E-commerce Application Development Company.pdf
E-commerce Application Development Company.pdfE-commerce Application Development Company.pdf
E-commerce Application Development Company.pdf
 
LORRAINE ANDREI_LEQUIGAN_HOW TO USE WHATSAPP.pptx
LORRAINE ANDREI_LEQUIGAN_HOW TO USE WHATSAPP.pptxLORRAINE ANDREI_LEQUIGAN_HOW TO USE WHATSAPP.pptx
LORRAINE ANDREI_LEQUIGAN_HOW TO USE WHATSAPP.pptx
 

BERT.pptx

  • 2. RNN vs Transformer RNN: Sequence to sequence processing No parallel computation Difficult to process longer input sequence. LSTM and GRU solve this problem to some extent Slow processing Transformer: No Sequence to sequence processing parallel computation No dependency between the time steps Faster processing
  • 4. Need of attention in transformer: preserve the semantics in the input as well as in the output sequence. English => French red => rouge dress => robe “red dress” => “robe rouge” Notice how red is before dress in English but rouge is after robe.
  • 5. Positional encoder: vector that give context based on position of word in a sentence. Bob’s dog looks Cute. —--Position 2 Bob looks like a dog. —----position 5
  • 7. Transfer learning Step1: Pre-train a model Step 2: Fine tune for the specific task(be it image or language task) Transfer learning became the default strategy for computer vision tasks from the year 2014.People often use models that are pre-trained for image classification on imagenet.
  • 8. Transfer learning in Natural language processing Transfer learning is a powerful tool for natural language processing also. . Tools using transfer learning in the backend; 1. BERT 2. GPT 3. ELMo BERT stands for Bidirectional Encoder Representations from Transformers. It requires least fine tuning also. It is self-supervised model.
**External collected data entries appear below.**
Lemma generate_topics_fallback env w :
  topic_generation_fails env w ->
  exists w', generate_topics_via_claude env w = (Ok FALLBACK_TOPICS, w') /\
             topics_cache w' = topics_cache w /\
             topic_runs w' = S (topic_runs w).
Proof.
  intros Hf.
  unfold generate_topics_via_claude, bind, modify, try_except, read, ask, ret, raise.
  cbn [fst snd].
  destruct (String.eqb_spec (ANTHROPIC_API_KEY env) "") as [E|E]; [now eauto|].
  destruct Hf as [Hf|Hf]; [contradiction|].
  cbn.
  destruct (call_anthropic env (S (calls w)) false) as [reply|msg]; [|now eauto].
  rewrite Hf. now eauto.
Qed.

Lemma cached_topics_written today topics w :
  cached_topics today
    (topics_cache (write_topics_cache (mkTopicsDoc (Some today) (Some topics)) w))
  = Some topics.
Proof. simpl. now rewrite String.eqb_refl. Qed.

Lemma get_topics_hit env today topics w :
  cached_topics today (topics_cache w) = Some topics ->
  get_topics_for_today env today w = (Ok topics, w).
Proof.
  intros H. unfold get_topics_for_today, bind, gets. now rewrite H.
Qed.
(* ===== verification/_CoqProject ===== *)
-Q . S2P
Prelude.v
CStd.v
Buffer.v
HttpRequest.v
HttpRequestParser.v
HttpResponse.v
Channel.v
Epoller.v
Timestamp.v
RBTreeTimer.v
Printf.v
LogStream.v
Logging.v
LogFile.v
AsyncLogging.v
LogPipeline.v
TcpConnection.v
EventLoop.v
Pages.v
HttpServer.v
TcpSafety.v
Session.v
Races.v
Visit.v
Reactor.v
LoopThreadPool.v
Cluster.v
Dialogue.v
Projection.v
Service.v
IdleTimers.v
Acceptor.v
Descriptors.v
Startup.v
TcpServer.v
ThreadPool.v
LockFreeQueue.v
TestMuduo.v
  • 9. After fine-tuning BERT can handle a range of tasks, including: Sentiment Analysis: But believe me or not,it is one of the most beautiful and evocative work i have seen. [very positive] Identify relevant Documents:
  • 10. BERT Architecture BERT is based on transformer Encoder. Two versions: -BERT-BASE: N=12, d=768, h=12, #parameters=110M -BERT-LARGE: N=24, d=1024, h=16, #parameters=340M N= encoder blocks , d= vector embedding,h= multi head self- attention unit
  • 12. During training, the input contains two input sequences/sentences Sentence A Sentence B. Sentences are separated by SEP token. SEP determines the start and end of a sentence. Input sequence always start with classification token CLS. CLS works as a tool to identify a classification task. For all the other tokens of the input we will try to compute more informative embeddings of that token where the context is taken into account For the CLS token the objective is to obtain an embedding that summarizes the entire sequence such that we can use it to perform classification on the sequence. Input embeddings are sum of token,position and sentence embeddings.
  • 13. Token embedding describe the word itself. Position embedding describe where the word located in the sequence. Sentence embedding describes to which sentence the sequence or word belongs to. input embedding : Token embedding + Position embedding +sentence embedding Ex: input embedding for ‘great’ : Egreat+E5+EA ‘Food’ : Efood+E9+EB
  • 14. BERT Pre-training BERT has two pre-training tasks. 1st Task: Masked word prediction -15% of words are masked. -predict masked word
  • 15. 2nd task: Select Sentence B as the sentence after A with 50% probability. Use CLS output classify B as next/other sentence.
  • 16. Fine-tuning BERT Collect Annotated dataset. For sequence level classification tasks: Use output from CLS token for classification. Add single layer FFN(feed forward network) Fine-tune end to end by applying cross entropy loss.